Downsides of Getting a Home Equity Loan

While getting a home equity loan has its positives, you may want to explore the pitfalls carefully before taking the loan. Here are some of the risks to be aware of:

  • In case you cannot keep up with the monthly payments as required by the lender, you stand to lose your home.
  • Taking loan against your home typically involves paying hefty closing costs even before you get the funds in your hand for using. If you need only small sums, it may be advisable to opt for the HELOC so you can pay back the loan amounts easily and incur only a limited amount of interest.
  • Before taking the home equity loan, you may want to explore the reasons why you need the funds. If you’re going to use the money for purposes that add value to the house or raise your family income in some way, go ahead and get that loan. Make the clear distinction between a good debt and bad debt, and essential or frivolous expenses.

Take a look at the typical uses that would make sense to take out a second mortgage:

  • Consolidating debts for which you’re paying a high rate of interest
  • Raising the funds for a college education for a family member
  • Making improvements and renovations in the property that can raise its value
  • Using the funds to buy a second home, landed real estate, or any other lucrative investment

Questions to Ask Yourself Before Taking that Loan

  • Do I need a home equity loan or can I get by with a credit card or any other unsecured loan?
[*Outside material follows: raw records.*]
(** C25: A path a request may name stays below its root: its parts, taken one by
    one as a host resolves them, enter one directory each and never leave the
    root; none is empty, a dot, a device, holds a control character, a
    separator of another host or more bytes than a name may, and none is, in
    any letter case, the name of a staging link. *)
Theorem admitted_paths_stay_below name allowRoot :
  validRelativePath name allowRoot = true →
  ∃ directories, resolve [] (Split name 47) = Some directories ∧
    (directories = rev (Split name 47) ∨ (directories = [] ∧ name = bytes "." ∧ allowRoot = true)) ∧
    Forall portable directories ∧ zlen directories <= maximumPathDepth ∧
    ∀ namespace identity link, StagingName namespace identity = inr link →
      link ∉ map ToLower directories.
Proof.
  intros [[-> ->]|[Hp Hdepth]]%path_parts.
  { exists []. split_and!; [reflexivity|by right|constructor|done|]. by intros ???? ?%elem_of_nil. }
  exists (rev (Split name 47)). split_and!.
  - by rewrite resolve_portable, app_nil_r.
  - by left.
  - by apply Forall_rev.
  - by rewrite length_rev.
  - intros namespace identity link Hlink Hin. apply list_elem_of_fmap in Hin as (part & -> & Hpart).
    apply ToLower_staging in Hlink.
    assert (Hin : part ∈ Split name 47) by (apply list_elem_of_In, in_rev, list_elem_of_In; exact Hpart).
    rewrite Forall_forall in Hp. by rewrite (po_staging _ (Hp _ Hin)) in Hlink.
Qed.
End paths_below.

(** Cases of letters beyond ASCII left as they are. *)
#[local] Instance plainTables : CaseTables := { lowerTable := λ r, r; upperTable := λ r, r }.

Theorem admitted_paths_stay_below_witness :
  validRelativePath (bytes "src/Main.go") false = true ∧
  validRelativePath (bytes "../etc/passwd") false = false ∧
  validRelativePath (bytes "a/.PIPIT-stage-0") false = false ∧
  validRelativePath (bytes "a/com1.txt") false = false ∧
  validRelativePath (bytes "a\..\b") false = false ∧
  ∃ directories, resolve [] (Split (bytes "src/Main.go") 47) = Some directories ∧
    (directories = rev (Split (bytes "src/Main.go") 47) ∨
     (directories = [] ∧ bytes "src/Main.go" = bytes "." ∧ false = true)) ∧
    Forall portable directories ∧ zlen directories <= maximumPathDepth ∧
    ∀ namespace identity link, StagingName namespace identity = inr link →
      link ∉ map ToLower directories.
Proof.
  do 5 (split; [vm_compute; reflexivity|]). apply (admitted_paths_stay_below (bytes "src/Main.go") false).
  vm_compute. reflexivity.
Defined.

(** ** The budget against a ledger *)

Section budget.
Context `{CaseTables} `{BrokerJSON}.

(** A budget with the calls it has admitted, each with its cell. *)
Record system := NewSystem { budget : FilesystemBudget; admitted : list (FilesystemCall * bool) }.

Inductive event := admitting (message : Message) | finishing (index : nat) (used : Z) | closing.

Inductive answer := admission (result : BrokerError + FilesystemCall) | completion (result : option BrokerError) | none.

Definition perform (s : system) (e : event) : system * answer :=
  match e with
  | admitting message =>
      let '(b, result) := Admit (budget s) message in
      (NewSystem b (match result with inr call => admitted s ++ [(call, false)] | inl _ => admitted s end),
       admission result)
  | finishing index used =>
      match admitted s !! index with
      | None => (s, none)
      | Some (call, finished) =>
          let '(b, finished, result) := Finish (budget s) call finished used in
          (NewSystem b (<[index := (call, finished)]> (admitted s)), completion result)
      end
  | closing => (NewSystem (Close (budget s)) (admitted s), none)
  end.

(** What the budget promises: only the calls admitted, how many attempts were
    counted, the latest identifier and whether the budget is closed; what is
    left of a quota follows from the calls. *)
Record ledger := NewLedger { granted : list (FilesystemCall * bool); attempts : Z; latest : Z; dead : bool }.

Definition unfinished (calls : list (FilesystemCall * bool)) : Z := zlen (filter (λ c, snd c = false) calls).

(** The bytes or entries reserved by the calls of one right. *)
Fixpoint reserved (right : Z) (calls : list (FilesystemCall * bool)) : Z :=
  match calls with
  | [] => 0
  | c :: calls =>
      (if rightOf (request (fst c)) =? right then limit (request (fst c)) else 0) + reserved right calls
  end.

Definition quota (l : FilesystemLimits) (right : Z) : Z :=
  if right =? Write then WriteBytes l else if right =? List then ListEntries l else ReadBytes l.

Definition permits (grants : list RootGrant) (name : list Z) (right : Z) : bool :=
  existsb (λ grant, bool_decide (Name grant = name) && negb (Z.land (Rights grant) right =? 0)) grants.

Definition kill (L : ledger) : ledger := NewLedger (granted L) (attempts L) (latest L) true.

Definition decide_admission (grants : list RootGrant) (l : FilesystemLimits) (L : ledger) (message : Message)
    : ledger * (BrokerError + FilesystemCall) :=
  if dead L then (L, inl ErrClosedBudget)
  else if negb (bool_decide (mKind message = Call)) || (ID message <=? latest L)
  then (kill L, inl (wireError ErrProtocol))
  else if attempts L =? Calls l then (NewLedger (granted L) (attempts L) (ID message) true, inl errLimit)
  else
    let L := NewLedger (granted L) (attempts L + 1) (ID message) false in
    match decodeFilesystemRequest message with
    | inl error => (kill L, inl (wireError error))
    | inr request =>
        if negb (permits grants (root request) (rightOf request)) then (L, inl ErrDenied)
        else if unfinished (granted L) =? Outstanding l then (L, inl errBusy)
        else if quota l (rightOf request) <? reserved (rightOf request) (granted L) + limit request
        then (L, inl errLimit)
        else
          let call := NewFilesystemCall request (ID message) in
          (NewLedger (granted L ++ [(call, false)]) (attempts L) (latest L) false, inr call)
    end.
While you might pay higher rates of interest for unsecured loans, you could avoid the hefty closing costs of getting the home equity loan.
  • Will I be able to cover the repayments? Budget your income and expenses carefully and ensure that you can cover the large repayments each month. In case you’re considering a loan with a variable rate of interest, rising rates may make it difficult to keep up with payments. Check if you can cut back your expenses to avoid taking the loan altogether.
  • Are there any cheaper loan options out there? Before finalizing your decision to take the home equity loan, look for more economical loan products.
  • Can I maintain insurance coverage? Make sure you can keep paying life and disability insurance premiums. You do have the option of including coverage in your home equity loan though that is not mandatory. If you choose this option, choose the monthly premium plans in place of the up-front option. In this way, you’ll pay interest on only the actual amount you borrow.
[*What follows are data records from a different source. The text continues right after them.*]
(* ===== verification/PoolSound.v ===== *)
(** * The object pool keeps its objects apart

    Over every interleaving of the goroutines each object ever allocated is in
    exactly one place: a slot, one free stack, the hands of a caller or those of
    a goroutine inside an operation. *)

From S2P Require Import Prelude SafeConv Pool.

(** ** Occurrences *)

Fixpoint occurrences (o : Z) (l : list Z) : nat :=
  match l with [] => O | x :: l => ((if decide (o = x) then 1 else 0) + occurrences o l)%nat end.

Fixpoint total {A} (f : A → nat) (l : list A) : nat :=
  match l with [] => O | x :: l => (f x + total f l)%nat end.

Lemma total_zset {A} (f : A → nat) l i x y :
  zget l i = Some x → (total f (zset l i y) + f x = total f l + f y)%nat.
Proof.
  intros Hi. pose proof (zget_Some_range _ _ _ Hi) as Hr. rewrite zget_lookup in Hi by lia.
  unfold zset. rewrite (proj2 (Z.ltb_ge i 0)) by lia. revert Hi. generalize (Z.to_nat i) as n. clear Hr.
  induction l as [|z l IH]; intros [|n] Hn; try done.
  - injection Hn as ->. change (<[0%nat := y]> (x :: l)) with (y :: l). cbn [total]. lia.
  - change (<[S n := y]> (z :: l)) with (z :: <[n := y]> l). cbn [total]. specialize (IH n Hn). lia.
Qed.

Lemma total_insert {A} (f : A → nat) l (i : nat) x y :
  l !! i = Some x → (total f (<[i := y]> l) + f x = total f l + f y)%nat.
Proof.
  intros Hi. pose proof (total_zset f l (Z.of_nat i) x y) as H. rewrite zget_lookup, Nat2Z.id in H by lia.
  specialize (H Hi). unfold zset in H. rewrite (proj2 (Z.ltb_ge _ 0)), Nat2Z.id in H by lia. exact H.
Qed.

Lemma total_lower {A} (f : A → nat) l x : x ∈ l → (f x <= total f l)%nat.
Proof. induction l as [|y l IH]; [by intros ?%elem_of_nil|]. intros [->|Hin]%elem_of_cons; cbn; [lia|]. specialize (IH Hin). lia. Qed.

Lemma occurrences_app o l l' : occurrences o (l ++ l') = (occurrences o l + occurrences o l')%nat.
Proof. induction l as [|x l IH]; [done|]. cbn. lia. Qed.

Lemma occurrences_perm o l l' : Permutation l l' → occurrences o l = occurrences o l'.
Proof. induction 1; cbn; lia. Qed.

Lemma occurrences_pos o l : o ∈ l ↔ (0 < occurrences o l)%nat.
Proof.
  induction l as [|x l IH]; cbn; [split; [by intros ?%elem_of_nil|lia]|]. rewrite elem_of_cons.
  case_decide; [split; [lia|by left]|]. rewrite IH. split; [intros [|]; [done|lia]|right; lia].
Qed.

Lemma occurrences_seqZ o from size :
  occurrences o (seqZ from size) = if (from <=? o) && (o <? from + size) then 1%nat else 0%nat.
Proof.
  destruct (Z.le_gt_cases size 0) as [Hs|Hs].
  { rewrite seqZ_nil by done. cbn [occurrences]. case_if; bool_hyps; lia. }
  remember (Z.to_nat size) as n eqn:Hn. revert from size Hs Hn. induction n as [|n IH]; intros from size Hs Hn; [lia|].
  rewrite seqZ_cons by done. cbn [occurrences].
  assert (Hrest : occurrences o (seqZ (Z.succ from) (Z.pred size)) =
    if (from + 1 <=? o) && (o <? from + size) then 1%nat else 0%nat).
  { destruct (decide (Z.pred size = 0)) as [He|]; [rewrite seqZ_nil by lia; cbn [occurrences]; case_if; bool_hyps; lia|].
    rewrite IH by lia. repeat (case_if; bool_hyps); destruct_or?; bool_hyps; lia. }
  rewrite Hrest. case_decide; repeat (case_if; bool_hyps); destruct_or?; bool_hyps; lia.
Qed.

(** ** Places *)

(** The stack threaded through the links from a head. *)
Fixpoint chain (links : gmap Z (option Z)) (head : option Z) (stack : list Z) : Prop :=
  match stack with
  | [] => head = None
  | o :: stack => head = Some o ∧ ∃ following, links !! o = Some following ∧ chain links following stack
  end.

Lemma chain_frame links head stack o v : o ∉ stack → chain links head stack → chain (<[o := v]> links) head stack.
Proof.
  revert head. induction stack as [|x stack IH]; intros head Ho; cbn; [done|].
  apply not_elem_of_cons in Ho as [Hne Ho]. intros (-> & following & Hl & Hc). split; [done|].
  exists following. rewrite lookup_insert_ne by done. auto.
Qed.

(** The objects a goroutine holds inside an operation. *)
Definition carried (at_ : point) : list Z :=
  match at_ with GrowPush _ objects _ _ => objects | PutSlot _ object | PutFree _ object => [object] | _ => [] end.

Definition slotted (sh : shard) : list Z := match slot sh with Some object => [object] | None => [] end.

(** How often an object is in the slots, the free stacks, the operations under
    way and the hands of callers. *)
Definition places (p : pool) (stacks : list (list Z)) (o : Z) : nat :=
  (total (λ sh, occurrences o (slotted sh)) (shards p) + total (occurrences o) stacks +
   total (λ at_, occurrences o (carried at_)) (routines p) + occurrences o (inUse p))%nat.

Definition allocated (p : pool) (o : Z) : nat := if (0 <=? o) && (o <? next p) then 1%nat else 0%nat.

(** The goroutines between [GrowLock] and the end of [grow]. *)
Definition growing (at_ : point) : bool :=
  match at_ with
  | GrowSteal _ _ _ | GrowFree _ _ | GrowCheck _ _ | GrowPush _ _ _ _ | GrowPop _ _ | GrowStealAgain _ _ _ => true
  | _ => false
  end.

(** The shard an operation works on. *)
Definition shardIn (at_ : point) : option Z :=
  match at_ with
  | Returned _ => None
  | GetSlot s _ | GetFree s _ | GetSteal s _ _ | GrowLock s _ | GrowSteal s _ _ | GrowFree s _ | GrowCheck s _
  | GrowPush s _ _ _ | GrowPop s _ | GrowStealAgain s _ _ | PutSlot s _ | PutFree s _ => Some s
  end.

(** ** Memory *)

(** The slots, the stacks and the objects, [extra] being objects a goroutine
    has taken and not yet put anywhere. *)
Record memory_ok (p : pool) (stacks : list (list Z)) (extra : list Z) : Prop := {
  me_shards : ∃ k : nat, zlen (shards p) = 2 ^ Z.of_nat k ∧ (k <= 32)%nat;
  me_length : length stacks = length (shards p);
  me_chains i sh st : zget (shards p) i = Some sh → zget stacks i = Some st → chain (links p) (freeHead sh) st;
  me_places o : (places p stacks o + occurrences o extra)%nat = allocated p o;
  me_links o : 0 <= o < next p → is_Some (links p !! o);
  me_next : 0 <= next p;
}.

Lemma mask_shard p stacks extra x : memory_ok p stacks extra →
  0 <= Z.land (wrapU 32 x) (shardMask p) < zlen (shards p) ∧
  Z.land (wrapU 32 x) (shardMask p) = x mod zlen (shards p).
Proof.
  intros Hok. destruct (me_shards _ _ _ Hok) as (k & Hk & Hk32). unfold shardMask. rewrite Hk.
  replace (2 ^ Z.of_nat k - 1) with (Z.ones (Z.of_nat k)) by (rewrite Z.ones_equiv; lia).
  rewrite Z.land_ones by lia. unfold wrapU.
  assert (Hdiv : (x mod 2 ^ 32) mod 2 ^ Z.of_nat k = x mod 2 ^ Z.of_nat k).
  { replace 32 with (Z.of_nat k + (32 - Z.of_nat k)) by lia. rewrite Z.pow_add_r by lia.
    rewrite Z.rem_mul_r by (try apply Z.pow_nonzero; lia || (apply Z.pow_pos_nonneg; lia)).
    rewrite Z.mul_comm, Z.mod_add by (apply Z.pow_nonzero; lia). apply Z.mod_mod, Z.pow_nonzero; lia. }
  rewrite Hdiv. split; [|done]. apply Z.mod_pos_bound, Z.pow_pos_nonneg; lia.
Qed.

Lemma shard_at p stacks extra s : memory_ok p stacks extra → 0 <= s < zlen (shards p) →
  ∃ sh st, zget (shards p) s = Some sh ∧ zget stacks s = Some st ∧ chain (links p) (freeHead sh) st.
Proof.
  intros Hok Hs. destruct (zget_is_Some _ _ Hs) as [sh Hsh].
  destruct (zget_is_Some stacks s) as [st Hst]; [by rewrite (me_length _ _ _ Hok)|].
  exists sh, st. split_and!; [done|done|]. by eapply me_chains.
Qed.

(** An object in a stack or outside is in no other stack. *)
Lemma once p stacks extra o : memory_ok p stacks extra →
  (places p stacks o + occurrences o extra <= 1)%nat.
Proof. intros Hok. rewrite (me_places _ _ _ Hok). unfold allocated. case_if; lia. Qed.

(** What the accesses to a shard leave alone. *)
Record same_control (p p' : pool) : Prop := {
  sc_capacity : capacity p' = capacity p;
  sc_mutex : slabsMu p' = slabsMu p;
  sc_flight : inFlight p' = inFlight p;
  sc_inUse : inUse p' = inUse p;
  sc_routines : routines p' = routines p;
  sc_next : next p' = next p;
  sc_length : length (shards p') = length (shards p);
}.

Lemma same_control_refl p : same_control p p.
Proof. by split. Qed.

Lemma places_same p p' stacks stacks' o :
  same_control p p' →
  (total (λ sh, occurrences o (slotted sh)) (shards p') + total (occurrences o) stacks' =
   total (λ sh, occurrences o (slotted sh)) (shards p) + total (occurrences o) stacks)%nat →
  places p' stacks' o = places p stacks o.
Proof. intros Hs Heq. unfold places. rewrite (sc_routines _ _ Hs), (sc_inUse _ _ Hs). lia. Qed.

Lemma tryTake_ok p stacks extra s :
  memory_ok p stacks extra → 0 <= s < zlen (shards p) →
  ∃ p' r, tryTake p s = Some (p', r) ∧ same_control p p' ∧
    memory_ok p' stacks (match r with Some o => o :: extra | None => extra end).
Proof.
  intros Hok Hs. destruct (shard_at _ _ _ _ Hok Hs) as (sh & st & Hsh & Hst & Hc).
  unfold tryTake. rewrite Hsh. cbn [mbind option_bind]. eexists _, _. split; [done|].
  assert (Hsame : same_control p (setShards p (zset (shards p) s (NewShard None (freeHead sh)))))
    by (split; try done; cbn; apply length_zset).
  split; [done|]. destruct Hok as [Hk Hl Hch Hpl Hli Hn]. split; cbn [shards links next setShards]; try done.
  - by rewrite length_zset.
  - by rewrite length_zset.
  - intros i sh' st'. rewrite zget_zset. destruct (Z.eqb_spec s i) as [<-|]; [|by apply Hch].
    case_bool_decide; [|done]. intros [= <-] Hst'. cbn. rewrite Hst in Hst'. by injection Hst' as <-.
  - intros o. specialize (Hpl o). change (allocated _ o) with (allocated p o). rewrite <- Hpl. unfold places.
    cbn [shards routines inUse setShards].
    pose proof (total_zset (λ sh, occurrences o (slotted sh)) _ _ _ (NewShard None (freeHead sh)) Hsh) as Ht.
    cbn in Ht. unfold slotted in Ht at 2. destruct (slot sh); cbn [occurrences] in *; lia.
Qed.

Lemma tryPut_ok p stacks extra s object :
  memory_ok p stacks (object :: extra) → 0 <= s < zlen (shards p) →
  ∃ p' (stored : bool), tryPut p s object = Some (p', stored) ∧ same_control p p' ∧
    memory_ok p' stacks (if stored then extra else object :: extra).
Proof.
  intros Hok Hs. destruct (shard_at _ _ _ _ Hok Hs) as (sh & st & Hsh & Hst & Hc).
  unfold tryPut. rewrite Hsh. cbn [mbind option_bind]. destruct (slot sh) as [x|] eqn:Hslot.
  { exists p, false. split_and!; [done|apply same_control_refl|done]. }
  eexists _, true. split; [done|].
  assert (Hsame : same_control p (setShards p (zset (shards p) s (NewShard (Some object) (freeHead sh)))))
    by (split; try done; cbn; apply length_zset).
  split; [done|]. destruct Hok as [Hk Hl Hch Hpl Hli Hn]. split; cbn [shards links next setShards]; try done.
  - by rewrite length_zset.
  - by rewrite length_zset.
  - intros i sh' st'. rewrite zget_zset. destruct (Z.eqb_spec s i) as [<-|]; [|by apply Hch].
    case_bool_decide; [|done]. intros [= <-] Hst'. cbn. rewrite Hst in Hst'. by injection Hst' as <-.
  - intros o. specialize (Hpl o). cbn [occurrences] in Hpl. change (allocated _ o) with (allocated p o).
    rewrite <- Hpl. unfold places. cbn [shards routines inUse setShards].
    pose proof (total_zset (λ sh, occurrences o (slotted sh)) _ _ _ (NewShard (Some object) (freeHead sh)) Hsh) as Ht.
    cbn in Ht. unfold slotted in Ht at 2. rewrite Hslot in Ht. cbn in Ht. lia.
Qed.

Lemma popFree_ok p stacks extra s st :
  memory_ok p stacks extra → zget stacks s = Some st →
  match st with
  | [] => popFree p s = Some (p, None)
  | o :: rest => ∃ p', popFree p s = Some (p', Some o) ∧ same_control p p' ∧
      memory_ok p' (zset stacks s rest) (o :: extra)
  end.
Proof.
  intros Hok Hst. pose proof (zget_Some_range _ _ _ Hst) as Hs. rewrite (me_length _ _ _ Hok) in Hs.
  destruct (shard_at _ _ _ _ Hok Hs) as (sh & st' & Hsh & Hst' & Hc). rewrite Hst in Hst'. injection Hst' as <-.
  unfold popFree. rewrite Hsh. cbn [mbind option_bind]. destruct st as [|o rest]; cbn [chain] in Hc; [by rewrite Hc|].
  destruct Hc as (-> & following & Hl & Hc). rewrite Hl. cbn [mbind option_bind]. eexists. split; [done|].
  split; [split; try done; cbn; apply length_zset|].
  destruct Hok as [Hk Hle Hch Hpl Hli Hn]. split; cbn [shards links next setShards]; try done.
  - by rewrite length_zset.
  - by rewrite !length_zset.
  - intros i sh' st'. rewrite !zget_zset. destruct (Z.eqb_spec s i) as [<-|]; [|by apply Hch].
    case_bool_decide; [|done]. intros [= <-]. case_bool_decide; [|done]. by intros [= <-].
  - intros o'. specialize (Hpl o'). change (allocated _ o') with (allocated p o'). rewrite <- Hpl.
    unfold places. cbn [shards routines inUse setShards occurrences].
    pose proof (total_zset (λ sh, occurrences o' (slotted sh)) _ _ _ (NewShard (slot sh) following) Hsh) as Ht.
    pose proof (total_zset (occurrences o') _ _ _ rest Hst) as Ht'. cbn [occurrences] in Ht'.
    unfold slotted in *. cbn [slot] in Ht. lia.
Qed.

Lemma pushFree_ok p stacks extra s object :
  memory_ok p stacks (object :: extra) → 0 <= s < zlen (shards p) →
  ∃ p' st, zget stacks s = Some st ∧ pushFree p s object = Some p' ∧ same_control p p' ∧
    memory_ok p' (zset stacks s (object :: st)) extra.
Proof.
  intros Hok Hs. destruct (shard_at _ _ _ _ Hok Hs) as (sh & st & Hsh & Hst & Hc).
  unfold pushFree. rewrite Hsh. cbn [mbind option_bind]. eexists _, st. split; [done|]. split; [done|].
  split; [split; try done; cbn; apply length_zset|].
  assert (Hout : ∀ i st', zget stacks i = Some st' → object ∉ st').
  { intros i st' Hi Hin. pose proof (once _ _ _ object Hok) as Hone. cbn [occurrences] in Hone.
    rewrite decide_True in Hone by done. apply occurrences_pos in Hin.
    pose proof (total_lower (occurrences object) stacks st' (proj2 (elem_of_zget stacks st') (ex_intro _ i Hi))).
    unfold places in Hone. lia. }
  destruct Hok as [Hk Hle Hch Hpl Hli Hn]. split; cbn [shards links next setShards setLinks]; try done.
  - by rewrite length_zset.
  - by rewrite !length_zset.
  - intros i sh' st'. rewrite !zget_zset. destruct (Z.eqb_spec s i) as [<-|].
    + case_bool_decide; [|done]. intros [= <-]. case_bool_decide; [|done]. intros [= <-]. cbn [chain freeHead].
      split; [done|]. exists (freeHead sh). rewrite lookup_insert_eq. split; [done|].
      apply chain_frame; [by eapply Hout|done].
    + intros Hi Hj. apply chain_frame; [by eapply Hout|by apply (Hch i)].
  - intros o'. specialize (Hpl o'). change (allocated _ o') with (allocated p o'). rewrite <- Hpl.
    unfold places. cbn [shards routines inUse setShards setLinks occurrences].
    pose proof (total_zset (λ sh, occurrences o' (slotted sh)) _ _ _ (NewShard (slot sh) (Some object)) Hsh) as Ht.
    pose proof (total_zset (occurrences o') _ _ _ (object :: st) Hst) as Ht'. cbn [occurrences] in Ht'.
    unfold slotted in *. cbn [slot] in Ht. lia.
  - intros o' Ho'. destruct (decide (object = o')) as [<-|]; [by rewrite lookup_insert_eq|].
    rewrite lookup_insert_ne by done. by apply Hli.
Qed.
Other Factors to Keep in Mind

  • Prior to the Tax Cuts and Jobs Act of 2018, you could have claimed deductions for the interest you pay for home equity loans. But, this deduction was possible only if you were taking the loan for conducting renovations and improvements on your current home. This facility no longer exists, so you may want to keep that in mind when taking the loan.
  • If you’re a senior citizen looking to take a home equity loan to supplement your household expenses post retirement, you could consider reverse mortgages as an option. While you might find that qualifying for the loan is easy, it may be advisable to take a close look at the risks before finalizing the loan.